ロイヤル顧客は、企業・ブランドのサポーター

さらに、ロイヤル顧客は、企業・ブランドのファンですから、ときに企業の代弁者となって、SNSで発信したり口コミしたりすることによって、新しい顧客を連れてきてくれる効果も発揮します。

つまりロイヤル顧客は、売上だけでなく、マーケティングにも協力してくれる最強のサポーターなのです。ロイヤル顧客にフォーカスすることで、新規開拓も同時に実現できる。彼らがSNSで発信したレコメンド(推奨の声)、これを「リファラル」と呼び、口コミによる拡散効果の重要指標として注目している企業もあります。

これは、まさに「類は友を呼ぶ」状態。距離感や価値観が近いユーザー同士は、似たような趣味、思考を持つ傾向があり、同じようにロイヤル顧客になりやすいのです。「類は友を呼ぶ」。ロイヤル顧客マーケティングにおいて、これは非常に重要な概念です。ロイヤル顧客に向き合い、共創しながら事業活動を続けることで、ファンがファンを呼び、自然とその輪が大きく広がっていくわけです。

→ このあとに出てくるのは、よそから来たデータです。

Lemma chosen_groups_without i ixs : forall gs, i ∉ ixs -> chosen_groups (<[i := []]> gs) ixs = chosen_groups gs ixs.
Proof.
  induction ixs as [|j ixs IH]; intros gs Hi; [done|]. apply not_elem_of_cons in Hi as [Hij Hi]. cbn [chosen_groups].
  by rewrite list_lookup_insert_ne, IH by done.
Qed.
Lemma chosen_groups_part ixs : forall gs l, NoDup ixs -> chosen_groups gs ixs = Ok l -> part_of l (concat gs).
Proof.
  induction ixs as [|i ixs IH]; intros gs l; cbn [chosen_groups].
  { intros _ [= <-]. by exists (concat gs). }
  intros [Hi Hd]%NoDup_cons H. inv_ok H. destruct (IH (<[i := []]> gs) v0) as [r Hr]; [done|by rewrite chosen_groups_without|].
  exists r. rewrite <- app_assoc, Hr.
  match goal with H : gs !! i = Some _ |- _ => rename H into Hg end.
  rewrite <- (take_drop_middle gs i _ Hg) at 2. rewrite insert_take_drop by (by eapply lookup_lt_Some).
  rewrite !concat_app. cbn. solve_Permutation.
Qed.
End groups.

(** ** Pools *)
(** Every entry of the cache is filed under its own outpoint. *)
Definition cache_keyed (cache : gmap OutPoint Coin) : Prop := forall op c, cache !! op = Some c -> coin_outpoint c = op.

(** A coin of the wallet that nobody has claimed. *)
Definition free_coin {D} (lw : LockedWallet D) (excluded : list OutPoint) (c : Coin) : Prop :=
  wst_utxo_cache (wl_store (lw_wallet lw)) !! coin_outpoint c = Some c /\
  coin_outpoint c ∉ lw_locked lw /\ coin_outpoint c ∉ excluded.

Section pools.
Context {lib : BitcoinLib} {hi : HashIter} {hl : HashIterLaws hi} {D : Type} {cs : CoinSelectLib D} {cl : CoinSelectLaws cs}.
Context (script_text : Script -> string).
Implicit Types lw : LockedWallet D.

Lemma cached_outpoints_distinct (cache : gmap OutPoint Coin) : cache_keyed cache -> NoDup (map coin_outpoint (hash_values cache)).
Proof.
  intros Hk. unfold hash_values. rewrite map_map. assert (map (fun p => coin_outpoint p.2) (hash_iter cache) = map fst (hash_iter cache)) as ->.
  { apply map_ext_in. intros [op c] Hin%list_elem_of_In. apply Hk. by apply elem_of_hash_iter in Hin. }
  rewrite (Permutation_map fst (hl _ _ _ _ cache)). apply NoDup_fst_map_to_list.
Qed.

Lemma free_pool_distinct lw excluded keep :
  cache_keyed (wst_utxo_cache (wl_store (lw_wallet lw))) ->
  NoDup (map coin_outpoint (filter_locked (lw_locked lw) excluded (list_utxo_where keep (wl_store (lw_wallet lw))))).
Proof.
  intros Hk. eapply part_of_NoDup; [|by apply (cached_outpoints_distinct _ Hk)].
  unfold filter_locked, list_utxo_where, list_all_utxo_spend_info.
  eapply part_of_trans; (eexists; apply filter_split).
Qed.
Lemma free_pool_free lw excluded keep c :
  cache_keyed (wst_utxo_cache (wl_store (lw_wallet lw))) ->
  c ∈ filter_locked (lw_locked lw) excluded (list_utxo_where keep (wl_store (lw_wallet lw))) ->
  free_coin lw excluded c /\ keep c.2 = true.
Proof.
  intros Hk. unfold filter_locked, list_utxo_where, list_all_utxo_spend_info.
  rewrite !list_elem_of_filter, elem_of_hash_values. intros ([Hl He] & Hkeep & op & Hc).
  split; [|by apply Is_true_true]. split; [|done]. by rewrite (Hk _ _ Hc).
Qed.

(** What a pool yields. *)
Definition picks_from (manual : list OutPoint) (pool coins : list Coin) : Prop :=
  part_of coins pool /\ forall c, c ∈ requested manual pool -> c ∈ coins.

Lemma selection_parts (manual : list OutPoint) (pool : list Coin) :
  exists candidates, requested manual pool ++ candidates ≡ₚ pool /\
    candidates = filter (fun c => coin_outpoint c ∉ manual) pool.
Proof. eexists. split; [|done]. apply filter_split. Qed.

Lemma picks_app manual pool extra rest :
  requested manual pool ++ rest ≡ₚ pool -> part_of extra rest -> picks_from manual pool (requested manual pool ++ extra).
Proof.
  intros Hp He. split; [|intros c Hc; apply elem_of_app; by left].
  eapply part_of_trans; [apply part_of_app; [by apply part_of_perm|exact He]|by apply part_of_perm].
Qed.

Lemma try_pool_picks target feerate t manual pool f lw coins lw' :
  try_pool script_text target feerate t manual pool f lw = (Ok (inl coins), lw') -> picks_from manual pool coins.
Proof.
  unfold try_pool. destruct (selection_parts manual pool) as (cand & Hp & Hcand). rewrite <- Hcand.
  set (groups := hash_values _). assert (concat groups ≡ₚ cand) as Hg by apply address_groups_perm.
  set (grouped := sort_groups (filter (fun g => (1 < length g)%nat) groups)).
  set (single := sort_groups (filter (fun g => ~ (1 < length g)%nat) groups)).
  assert (concat grouped ++ concat single ≡ₚ cand) as Hsplit.
  { rewrite <- Hg, <- concat_app. apply concat_perm. unfold grouped, single. rewrite !sort_groups_perm. apply filter_split. }
  destruct (_ <=? _).
  { intros [= <- <-]. rewrite <- (app_nil_r (requested _ _)). eapply picks_app; [exact Hp|]. by exists cand. }
  destruct (add_groups _ _ _ _ _) as [[[covered selected] total] weight] eqn:Ha.
  apply add_groups_prefix in Ha as (j & -> & _). destruct covered.
  { intros [= <- <-]. eapply picks_app; [exact Hp|]. eapply part_of_trans; [apply concat_take_part|]. by exists (concat single). }
  intros (r & lw1 & Hr & H)%st_bind_Ok. destruct r as [results|[av rq|e]]; [|by injection H|by injection H].
  apply st_bind_Ok in H as (sel & lw2 & Hsel & H). apply lift_Ok in Hsel as [Hsel ->]. apply expect_Ok in Hsel.
  apply st_bind_Ok in H as (more & lw3 & Hmore & H). apply lift_Ok in Hmore as [Hmore ->]. injection H as <- <-.
  rewrite <- app_assoc. eapply picks_app; [exact Hp|]. eapply part_of_trans; [|by apply part_of_perm].
  apply part_of_app; [apply concat_take_part|]. eapply chosen_groups_part; [|exact Hmore].
  destruct results as [|sel' results]; [done|]. injection Hsel as ->.
  unfold in_locked, in_outside, attempt in Hr.
  destruct (cs_select_coin _ _ _) as [[res|e|] d] eqn:Hcs; simplify_eq/=. by eapply select_coin_distinct.
Qed.

Lemma try_pools_picks target feerate t manual pools : forall f lw coins lw',
  try_pools script_text target feerate t manual pools f lw = (Ok coins, lw') ->
  exists pool, pool ∈ pools /\ picks_from manual pool coins.
Proof.
  induction pools as [|pool pools IH]; intros f lw coins lw'; cbn [try_pools].
  { intros [? _]%lift_Ok. by repeat case_match. }
  intros (r & lw1 & Hr & H)%st_bind_Ok. destruct r as [cs'|f'].
  - injection H as <- <-. apply try_pool_picks in Hr. exists pool. split; [left|done].
  - apply IH in H as (p & Hp & Hpick). exists p. split; [by right|done].
Qed.
Lemma next_internal_only_index n t : steps only_index (get_next_internal_addresses n t).
Proof.
  unfold get_next_internal_addresses, modify_store. take_steps.
  intros w. eexists. reflexivity.
Qed.
#[local] Hint Resolve next_internal_only_index : steps.
Lemma sign_transaction_only_index tx infos : steps only_index (sign_transaction (D := D) tx infos).
Proof.
  unfold sign_transaction, prevout_of. take_steps; unfold get_fidelity_reedemscript, get_bond; take_steps.
  generalize 0%nat. induction (zip (input tx) infos) as [|[i info] l IH]; intros ix; cbn [sign_inputs]; [take_steps|].
  unfold sign_input, incoming_witness, sign_fidelity_input, get_fidelity_reedemscript, get_bond. take_steps; apply IH.
Qed.
#[local] Hint Resolve sign_transaction_only_index : steps.
Lemma add_inputs_only_index coins : forall ins ws tot, steps only_index (add_inputs (D := D) coins ins ws tot).
Proof.
  induction coins as [|[u info] coins IH]; intros ins ws tot; cbn [add_inputs]; [take_steps|].
  unfold input_of, get_bond. take_steps; apply IH.
Qed.
#[local] Hint Resolve add_inputs_only_index : steps.
Lemma spend_coins_only_index coins dst feerate : steps only_index (spend_coins coins dst feerate).
Proof. unfold spend_coins, build_outputs. take_steps. Qed.

(** ** Inputs *)
Definition is_account_coin (info : UTXOSpendInfo) : bool :=
  match info with SeedCoin _ _ _ | SweptCoin _ _ _ => true | _ => false end.
Definition coins_total (coins : list Coin) : Amount := sum_Z (map (fun c => ut_amount c.1) coins).
Definition coins_witness (coins : list Coin) : Z := sum_Z (map (fun c => estimate_witness_size c.2) coins).

Lemma add_inputs_account coins : forall ins ws tot w ins' ws' tot' w',
  forallb (fun c => is_account_coin c.2) coins = true ->
  add_inputs (D := D) coins ins ws tot w = (Ok (ins', ws', tot'), w') ->
  ins' = ins ++ map (fun c => txin (coin_outpoint c) 0) coins /\ ws' = ws + coins_witness coins /\
  tot' = tot + coins_total coins.
Proof.
  unfold coins_witness, coins_total.
  induction coins as [|[u info] coins IH]; intros ins ws tot w ins' ws' tot' w' Hacc; cbn [add_inputs].
  { intros [= <- <- <- <-]. cbn. rewrite app_nil_r. split_and!; [done|lia|lia]. }
  cbn [forallb snd] in Hacc. apply andb_true_iff in Hacc as [Hinfo Hacc]. intros ([i v] & w1 & Hi & H)%st_bind_Ok.
  assert (i = txin (outpoint_of u) 0 /\ v = ut_amount u) as [-> ->] by (destruct info; try done; by injection Hi as <- <- <-).
  apply st_bind_Ok in H as (tot1 & w2 & Ht & H). apply lift_Ok in Ht as [Ht ->].
  apply expect_Ok, checked_add_Some in Ht as [_ ->].
  apply IH in H as (-> & -> & ->); [|done]. cbn. rewrite <- app_assoc. cbn.
  fold (sum_Z (map (fun c : Coin => estimate_witness_size c.2) coins)) (sum_Z (map (fun c : Coin => ut_amount c.1) coins)).
  split_and!; [done|lia|lia].
Qed.

(** ** Signing changes witnesses only *)
Lemma sign_inputs_strip tx prevouts l : forall ix w ins w',
  sign_inputs (D := D) tx prevouts ix l w = (Ok ins, w') ->
  map (fun i => {| i with witness := [] |}) ins = map (fun p => {| (p.1) with witness := [] |}) l.
Proof.
  induction l as [|[i info] l IH]; intros ix w ins w'; cbn [sign_inputs]; [by intros [= <- <-]|].
  intros (wit & w1 & _ & H)%st_bind_Ok. apply st_bind_Ok in H as (rest & w2 & Hr & [= <- <-]).
  cbn. f_equal. by eapply IH.
Qed.
Lemma sign_transaction_strip tx infos w tx' w' :
  sign_transaction (D := D) tx infos w = (Ok tx', w') -> strip_witness tx' = strip_witness tx.
Proof.
  intros (pre & w1 & _ & H)%st_bind_Ok. apply st_bind_Ok in H as ([] & w2 & Hlen & H).
  apply lift_Ok in Hlen as [Hlen ->]. apply reject_Ok in Hlen. to_prop.
  apply st_bind_Ok in H as (ins & w3 & Hs & [= <- <-]). apply sign_inputs_strip in Hs.
  unfold strip_witness. cbn. f_equal. rewrite Hs, <- (map_map fst (fun i => {| i with witness := [] |})).
  f_equal. apply fst_zip. lia.
Qed.
Lemma hashlock_parse_Ok script k :
  parse_taproot_hashlock_script script = Ok k <->
  exists hash, hashlock_leaf script hash k /\ length hash = 32%nat /\ length k = 32%nat /\ xonly_from_slice k = Some k.
Proof.
  unfold parse_taproot_hashlock_script, hashlock_leaf. split.
  - intros H. inv_ok H. to_prop. apply five in Hs as (a & b & c & d & e & Hi). rewrite Hi in *. cbn [lookup list_lookup] in *.
    repeat match goal with H : is_op _ _ = true |- _ => apply is_op_true in H end. simplify_eq.
    destruct b as [[hash|]|]; [|done..]. destruct d as [[pk|]|]; [|done..].
    destruct (_ && _) eqn:El; [|done]. to_prop. apply ok_or_Ok in H. apply xonly_from_slice_Some in H as E. destruct E as [-> _].
    exists hash. by split_and!.
  - intros (hash & -> & Hh & Hk & Hx). cbn. rewrite Hh, Hk. cbn. by rewrite Hx.
Qed.
Lemma timelock_parse_Ok script :
  parse_taproot_timelock_script script = Ok () <->
  exists lt pk, timelock_leaf script (PushBytes lt) pk /\ lt <> [] /\ length pk = 32%nat.
Proof.
  unfold parse_taproot_timelock_script, timelock_leaf. split.
  - intros H. inv_ok H. to_prop. apply five in Hs as (a & b & c & d & e & Hi). rewrite Hi in *. cbn [lookup list_lookup] in *.
    repeat match goal with H : is_op _ _ = true |- _ => apply is_op_true in H end. simplify_eq.
    destruct a as [[lt|]|]; [|done..]. destruct d as [[pk|]|]; [|done..].
    destruct (_ && _) eqn:El; [|done]. to_prop. eauto.
  - intros (lt & pk & -> & Hl & Hp). cbn. rewrite Hp. by rewrite bool_decide_true.
Qed.

(** What an accepted taproot proof says of the output: it is the contract output of
    the two leaves under the aggregate of the two keys, the claimant's key is in
    the hashlock leaf, and both keys signed the message that names the outpoint. *)
Definition taproot_control (d : TaprootDeniabilityProof) (spk : Script) : Prop :=
  let msg := proof_message Taproot (tdp_contract_outpoint d) in
  let mine := inner (tdp_pub_mine_musig d) in let other := inner (tdp_pub_other_musig d) in
  (exists info, two_leaf_tree (tdp_hashlock_script d) (tdp_timelock_script d) (tdp_internal_key d) = Some info /\
     spk = new_p2tr_tweaked (tsi_output_key info)) /\
  valid_point mine = true /\ valid_point other = true /\
  tdp_internal_key d = agg_pk (KeyAggCache_new (if bytes_lt other mine then [other; mine] else [mine; other])) /\
  (exists hash, hashlock_leaf (tdp_hashlock_script d) hash (tdp_pub_mine_hashlock d) /\ length hash = 32%nat) /\
  length (tdp_pub_mine_hashlock d) = 32%nat /\
  xonly_from_slice (tdp_pub_mine_hashlock d) = Some (tdp_pub_mine_hashlock d) /\
  (exists lt pk, timelock_leaf (tdp_timelock_script d) (PushBytes lt) pk /\ lt <> [] /\ length pk = 32%nat) /\
  verify_schnorr msg (tdp_sig_musig d) (x_only_public_key mine) = true /\
  verify_schnorr msg (tdp_sig_hashlock d) (tdp_pub_mine_hashlock d) = true.
(** [MasterKey]. *)
Definition seal (key : KeyMaterial) (mk : MasterKey) : op MasterKey :=
  match mk with
  | MK_Plaintext xpriv => data ← encrypting "master key sealing failed: {e:?}" (encrypt_struct (cbor_to_vec xpriv) key); mret (MK_Sealed data)
  | MK_Sealed _ => mret mk
  end.
Definition with_unlocked {A} (mk : MasterKey) (key : KeyMaterial) (f : Xpriv -> outcome WalletError A) : outcome WalletError A :=
  match mk with
  | MK_Plaintext xpriv => f xpriv
  | MK_Sealed data => xpriv ← map_err (fun _ => WE_Security "decryption failed") (decrypt_struct data key); f xpriv
  end.
Definition plaintext_with (mk : MasterKey) (key : KeyMaterial) : option Xpriv :=
  match mk with
  | MK_Plaintext xpriv => Some xpriv
  | MK_Sealed data => match decrypt_struct data key with Ok xpriv => Some xpriv | _ => None end
  end.

(** A save: a temporary file in the same directory, synced and renamed over the
    target.  What is written is serialised once the temporary file is there. *)
Definition replace_file (path : Path) (content : outcome WalletError bytes) : op () :=
  let parent := default [C_CurDir] (path_parent path) in
  tmp ← io (dk_tempfile parent);
  content ← lift content;
  _ ← io (dk_write_tmp tmp content);
  _ ← io (dk_sync_tmp tmp);
  _ ← io (dk_persist tmp path);
  io (dk_sync_dir parent).
Definition make_parent (path : Path) : op () :=
  match path_parent path with Some parent => io (dk_create_dir_all parent) | None => mret () end.
Definition write_to_disk (path : Path) (store_enc_material : KeyMaterial) (store : StoredWallet) : op () :=
  _ ← make_parent path;
  encrypted ← encrypting "wallet store encryption failed: {e:?}" (encrypt_struct (cbor_to_vec store) store_enc_material);
  replace_file path (ok_or (cbor_to_vec encrypted) (WE_Cbor "cbor")).
Definition read_from_disk (path : Path) (password : option string) (d : D) : outcome SecurityError (StoredWallet * option KeyMaterial) :=
  load_sensitive_struct SerdeCbor path password d.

また、マーケティングの世界でよく知られている「1:5の法則」からも、ロイヤル顧客マーケティングの有効性は明らかです[図表2]。



[図表2]

この法則は、新規顧客の獲得コストが、既存顧客にリピートしてもらうコストに比べて、5倍かかるという経験則です。つまり新規顧客に対して、躍起になって手を尽くすよりも、既存の顧客にアプローチして、リピーターになってもらう努力をするほうが事業成長に結びつきやすい、ということになります。

このように、ロイヤル顧客に経営資源を集中することは、経済合理性の観点からも、非常に有効であると言えます。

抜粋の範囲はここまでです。